_EXERCISE INSTRUCTIONS_
Write out the data below exactly, from its first line to the line containing "All commands are", that line included.

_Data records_

(* ===== verification/CliFlags.v ===== *)
(** The flags of the client's commands (cli/commands, cmd/cli): their declaration,
    the viper keys they are bound to, and what the commands read from them.

    All commands are constructed when the client starts, whichever is run, and
    viper has one table of keys.  Parsing a command line and viper are third party:
    [given] is what cobra parsed, [ViperFlags] the lookup of a key. *)

From S2P Require Import Prelude GoRuntime GoStrings Util GoText Api Authz Pagination GoJson Policies Orchestrator OrchestratorCatalogs Discovery Connection Session Commands.

(** ** Declarations *)

Inductive flag_value := FString (s : string) | FSlice (l : list string).

#[global] Instance flag_value_eq_dec : EqDecision flag_value.
Proof. solve_decision. Defined.

(** A flag belongs to the command that declares it. *)
Record flag := mkFlag { flag_owner : list string; flag_name : string; flag_shorthand : string; flag_DefValue : flag_value }.

#[global] Instance flag_eq_dec : EqDecision flag.
Proof. solve_decision. Defined.

(** [cmd.PersistentFlags().StringP(...)], [cmd.MarkPersistentFlagRequired(name)] and
    [viper.BindPFlag(key, cmd.PersistentFlags().Lookup(name))]. *)
Inductive flag_statement :=
| DeclareFlag (name shorthand : string) (value : flag_value)
| MarkRequired (name : string)
| BindPFlag (key name : string).

(** What the statements leave behind: the flags, the required ones, and the bindings
    in the order in which they are made.  A name without a flag is bound to nil. *)
Record flag_table := mkFlagTable { declared : list flag; required : list flag; bindings : list (string * option flag) }.

Definition Lookup (owner : list string) (name : string) (l : list flag) : option flag :=
  find (fun f => bool_decide (flag_owner f = owner /\ flag_name f = name)) l.

Definition apply_statement (owner : list string) (t : flag_table) (s : flag_statement) : flag_table :=
  match s with
  | DeclareFlag name short v => mkFlagTable (declared t ++ [mkFlag owner name short v]) (required t) (bindings t)
  | MarkRequired name =>
      mkFlagTable (declared t) (required t ++ option_list (Lookup owner name (declared t))) (bindings t)
  | BindPFlag key name => mkFlagTable (declared t) (required t) (bindings t ++ [(key, Lookup owner name (declared t))])
  end.

Definition login_flags (auth_url token_url client_id : string) : list flag_statement :=
  [DeclareFlag OAuth2AuthURLFlag "" (FString auth_url); BindPFlag OAuth2AuthURLFlag OAuth2AuthURLFlag;
   DeclareFlag OAuth2TokenURLFlag "" (FString token_url); BindPFlag OAuth2TokenURLFlag OAuth2TokenURLFlag;
   DeclareFlag OAuth2ClientIDFlag "" (FString client_id); BindPFlag OAuth2ClientIDFlag OAuth2ClientIDFlag].

Definition DefaultOAuth2AuthURL : string := "http://localhost:8080/v1/auth/authorize".
Definition DefaultOAuth2TokenURL : string := "http://localhost:8080/v1/auth/token".
Definition DefaultClientID : string := "cli".

Definition list_tools_flags : list flag_statement :=
  [DeclareFlag "metric-id" "m" (FString ""); BindPFlag "metric-id" "metric-id"].

Definition register_tool_flags : list flag_statement :=
  [DeclareFlag "name" "n" (FString ""); DeclareFlag "description" "d" (FString ""); DeclareFlag "metric-ids" "m" (FSlice []);
   MarkRequired "name"; MarkRequired "metric-ids";
   BindPFlag "name" "name"; BindPFlag "description" "description"; BindPFlag "metric-ids" "metric-ids"].

(** The flag control-ids is bound and not declared. *)
Definition update_cloud_service_flags : list flag_statement :=
  [DeclareFlag "id" "" (FString ""); DeclareFlag "name" "n" (FString ""); DeclareFlag "description" "d" (FString "");
   MarkRequired "id"; MarkRequired "name";
   BindPFlag "id" "id"; BindPFlag "name" "name"; BindPFlag "description" "description"; BindPFlag "control-ids" "control-ids"].

Definition SessionFolderFlag : string := "session-directory".
Definition root_flags (DefaultSessionFolder : string) : list flag_statement :=
  [DeclareFlag SessionFolderFlag "s" (FString DefaultSessionFolder); BindPFlag SessionFolderFlag SessionFolderFlag].

(** The commands with flags, in the order in which [AddCommands] constructs them. *)
Definition tool_register : list string := ["cl"; "tool"; "register"].
Definition cloud_update : list string := ["cl"; "cloud"; "update"].

Definition flag_statements (DefaultSessionFolder : string) : list (list string * flag_statement) :=
  let of_command owner l := pair owner <$> l in
  of_command ["cl"; "login"] (login_flags DefaultOAuth2AuthURL DefaultOAuth2TokenURL DefaultClientID) ++
  of_command ["cl"; "tool"; "list"] list_tools_flags ++
  of_command tool_register register_tool_flags ++
  of_command cloud_update update_cloud_service_flags ++
  of_command ["cl"] (root_flags DefaultSessionFolder).

Definition cl_flags (DefaultSessionFolder : string) : flag_table :=
  foldl (fun t '(owner, s) => apply_statement owner t s) (mkFlagTable [] [] []) (flag_statements DefaultSessionFolder).

(** ** Values *)

Definition same_kind (v v' : flag_value) : Prop :=
  match v, v' with FString _, FString _ | FSlice _, FSlice _ => True | _, _ => False end.

(** What cobra parsed from a command line for [cmd]: flags of the command and of its
    parents, with the required ones among them. *)
Definition parsed (t : flag_table) (cmd : list string) (given : flag -> option flag_value) : Prop :=
  (forall f v, given f = Some v -> f ∈ declared t /\ flag_owner f `prefix_of` cmd /\ same_kind v (flag_DefValue f)) /\
  (forall f, f ∈ required t -> flag_owner f = cmd -> is_Some (given f)).

(** viper's lookup of a key: from the bindings, the flags that were given, the
    configuration file and the key. *)
Class ViperFlags := {
  viper_find : list (string * option flag) -> (flag -> option flag_value) -> (string -> option flag_value) -> string -> flag_value;
}.

(** The documented behaviour.  A flag that was given has precedence over the
    configuration file, which has precedence over the default of the flag.  Binding a
    key again replaces its flag, and binding nil is an error without effect. *)
Class ViperFlagsLaws `{ViperFlags} : Prop := {
  find_bound bs k f given config :
    viper_find (bs ++ [(k, Some f)]) given config k = default (default (flag_DefValue f) (config k)) (given f);
  find_other bs k k' f given config : k <> k' -> viper_find (bs ++ [(k', f)]) given config k = viper_find bs given config k;
  find_nil bs k k' given config : viper_find (bs ++ [(k', None)]) given config k = viper_find bs given config k;
}.

(** [GetString] and [GetStringSlice] convert the value with spf13/cast; a value of
    the kind asked for is answered as it is. *)
Class ViperCast := {
  cast_ToString : flag_value -> string;
  cast_ToStringSlice : flag_value -> list string;
}.
Class ViperCastLaws `{ViperCast} : Prop := {
  to_string s : cast_ToString (FString s) = s;
  to_slice l : cast_ToStringSlice (FSlice l) = l;
}.

Definition cl_viper `{ViperFlags, ViperCast} (home : string) (given : flag -> option flag_value)
  (config : string -> option flag_value) : Viper := {|
  viper_GetString k := cast_ToString (viper_find (bindings (cl_flags home)) given config k);
  viper_GetStringSlice k := cast_ToStringSlice (viper_find (bindings (cl_flags home)) given config k);
|}.

(** The flag a key is bound to in the end. *)
Fixpoint bound_to (bs : list (string * option flag)) (k : string) : option flag :=
  match bs with
  | [] => None
  | (k', f) :: bs =>
      match bound_to bs k with
      | Some f => Some f
      | None => if bool_decide (k = k') then f else None
      end
  end.

Lemma bound_to_app bs bs' k : bound_to (bs ++ bs') k = match bound_to bs' k with Some f => Some f | None => bound_to bs k end.
Proof.
  induction bs as [|[k' f] bs IH]; simpl; [by destruct (bound_to bs' k)|]. rewrite IH.
  by destruct (bound_to bs' k), (bound_to bs k).
Qed.

Section Lookup.
Context `{ViperFlagsLaws}.

(** A key is answered from the flag it was bound to last, whoever owns that flag. *)
Lemma find_last bs k f given config : bound_to bs k = Some f ->
  viper_find bs given config k = default (default (flag_DefValue f) (config k)) (given f).
Proof.
  induction bs as [|[k' f'] bs IH] using rev_ind; [done|]. rewrite bound_to_app. simpl. case_bool_decide as Hk.
  - subst k'. destruct f' as [f'|]; intros Hf; [injection Hf as <-; apply find_bound|]. rewrite find_nil. auto.
  - intros Hf. rewrite find_other by done. auto.
Qed.
End Lookup.

(** ** The flags of the client *)

Definition string_flag (owner : list string) (name short value : string) : flag := mkFlag owner name short (FString value).

(** Every flag is bound under its name, but the key of the name and of the
    description of a tool ends up with the flags of [cl cloud update]. *)
Lemma flags_kept home f : f ∈ declared (cl_flags home) ->
  bound_to (bindings (cl_flags home)) (flag_name f) =
  Some (if bool_decide (flag_owner f = tool_register /\ flag_name f ∈ ["name"; "description"])
        then string_flag cloud_update (flag_name f) (flag_shorthand f) "" else f).
Proof.
  intros Hf. vm_compute in Hf. repeat (apply list_elem_of_cons in Hf as [->|Hf]; [reflexivity|]). set_solver.
Qed.

Section Values.
Context {T Tok Cfg A O C Stream : Type}.
Context `{Os, !OAuth Tok Cfg A, JsonDecoder, !@Grpc A O C Stream, !Backend C, !Terminal, !LoginLibrary Tok Cfg}.
Context `{ViperFlagsLaws, !ViperCast, !ViperCastLaws} (home : string) (config : string -> option flag_value).
Abbreviation viper given := (cl_viper home given config).

(** A flag of the selected command that keeps its key is answered as it was given. *)
Lemma flag_read cmd given f v k : parsed (cl_flags home) cmd given -> given f = Some v -> k = flag_name f ->
  ~ (flag_owner f = tool_register /\ k ∈ ["name"; "description"]) ->
  viper_find (bindings (cl_flags home)) given config k = v.
Proof.
  intros [Hp _] Hv -> Hn. destruct (Hp f v Hv) as (Hf & _ & _). pose proof (flags_kept home f Hf) as Hb.
  rewrite bool_decide_eq_false_2 in Hb by done. by rewrite (find_last _ _ _ _ _ Hb), Hv.
Qed.

(** The name and the description of a tool are never read from the command line. *)
Lemma tool_flag_lost given name short : parsed (cl_flags home) tool_register given ->
  (name, short) ∈ [("name", "n"); ("description", "d")] ->
  viper_find (bindings (cl_flags home)) given config name = default (FString "") (config name).
Proof.
  intros [Hp _] Hn.
  assert (Hb : bound_to (bindings (cl_flags home)) name = Some (string_flag cloud_update name short "")).
  { repeat (apply list_elem_of_cons in Hn as [[= -> ->]|Hn]; [reflexivity|]). set_solver. }
  rewrite (find_last _ _ _ _ _ Hb). destruct (given _) as [v|] eqn:Hv; [|done].
  destruct (Hp _ _ Hv) as (_ & [k Ho] & _). discriminate Ho.
Qed.

Abbreviation update_call given := (@run_UpdateCloudService T Tok Cfg A O C Stream _ _ _ _ _ _ _ (viper given)).
Abbreviation register_call given := (@run_RegisterTool T Tok Cfg A O C Stream _ _ _ _ _ _ _ (viper given)).

(** A required flag of kind string has a value on the command line. *)
Lemma required_string cmd given name short : parsed (cl_flags home) cmd given ->
  string_flag cmd name short "" ∈ required (cl_flags home) -> exists s, given (string_flag cmd name short "") = Some (FString s).
Proof.
  intros [Hp Hr] Hin. destruct (Hr _ Hin eq_refl) as [v Hv]. destruct (Hp _ _ Hv) as (_ & _ & Hk).
  destruct v as [s|l]; [by exists s|done].
Qed.

(** [cl cloud update] sends the id and the name that were given, and the description
    if there is one. *)
Theorem cloud_update_request folder given args : parsed (cl_flags home) cloud_update given -> config "description" = None ->
  exists id name,
    given (string_flag cloud_update "id" "" "") = Some (FString id) /\
    given (string_flag cloud_update "name" "n" "") = Some (FString name) /\
    update_call given folder args =
    one_call folder (UpdateCloudService (mkUpdateCloudServiceRequest (Some (new_service id name
      (match given (string_flag cloud_update "description" "d" "") with Some (FString d) => d | _ => "" end))))) MService.
Proof.
  intros Hp Hc.
  destruct (required_string _ _ "id" "" Hp) as [id Hid]; [vm_compute; set_solver|].
  destruct (required_string _ _ "name" "n" Hp) as [name Hname]; [vm_compute; set_solver|].
  exists id, name. split; [done|]. split; [done|]. unfold run_UpdateCloudService, cl_viper. cbn [viper_GetString].
  rewrite (flag_read _ _ _ _ "id" Hp Hid), (flag_read _ _ _ _ "name" Hp Hname) by first [reflexivity | intros [[=] _]]. rewrite !to_string. repeat f_equal.
  rewrite (find_last _ _ (string_flag cloud_update "description" "d" "")) by reflexivity. rewrite Hc.
  destruct (given (string_flag cloud_update "description" "d" "")) as [v|] eqn:Hd; [|apply to_string]. destruct Hp as [Hp _]. destruct (Hp _ _ Hd) as (_ & _ & Hk).
  destruct v; [apply to_string|done].
Qed.

(** [cl tool register] sends the metrics that were given, with an empty name and an
    empty description, whatever its flags [--name] and [--description] say. *)
Theorem tool_register_request folder given args : parsed (cl_flags home) tool_register given ->
  config "name" = None -> config "description" = None ->
  exists metrics, given (mkFlag tool_register "metric-ids" "m" (FSlice [])) = Some (FSlice metrics) /\
    register_call given folder args =
    one_call folder (RegisterAssessmentTool (Some (mkAssessmentTool "" "" "" metrics))) MTool.
Proof.
  intros Hp Hn Hd. pose proof Hp as [Hp' Hr].
  destruct (Hr (mkFlag tool_register "metric-ids" "m" (FSlice []))) as [v Hv]; [vm_compute; set_solver|done|].
  destruct (Hp' _ _ Hv) as (_ & _ & Hk). destruct v as [s|metrics]; [done|]. exists metrics. split; [done|].
  unfold run_RegisterTool, cl_viper. cbn [viper_GetString viper_GetStringSlice].
  rewrite (tool_flag_lost _ "name" "n" Hp), (tool_flag_lost _ "description" "d" Hp) by set_solver.
  rewrite Hn, Hd. cbn [default]. rewrite !to_string.
  rewrite (flag_read _ _ _ _ "metric-ids" Hp Hv) by first [reflexivity | set_solver]. by rewrite to_slice.
Qed.
End Values.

_FINAL ANSWER_
(* ===== verification/CliFlags.v ===== *)
(** The flags of the client's commands (cli/commands, cmd/cli): their declaration,
    the viper keys they are bound to, and what the commands read from them.

    All commands are constructed when the client starts, whichever is run, and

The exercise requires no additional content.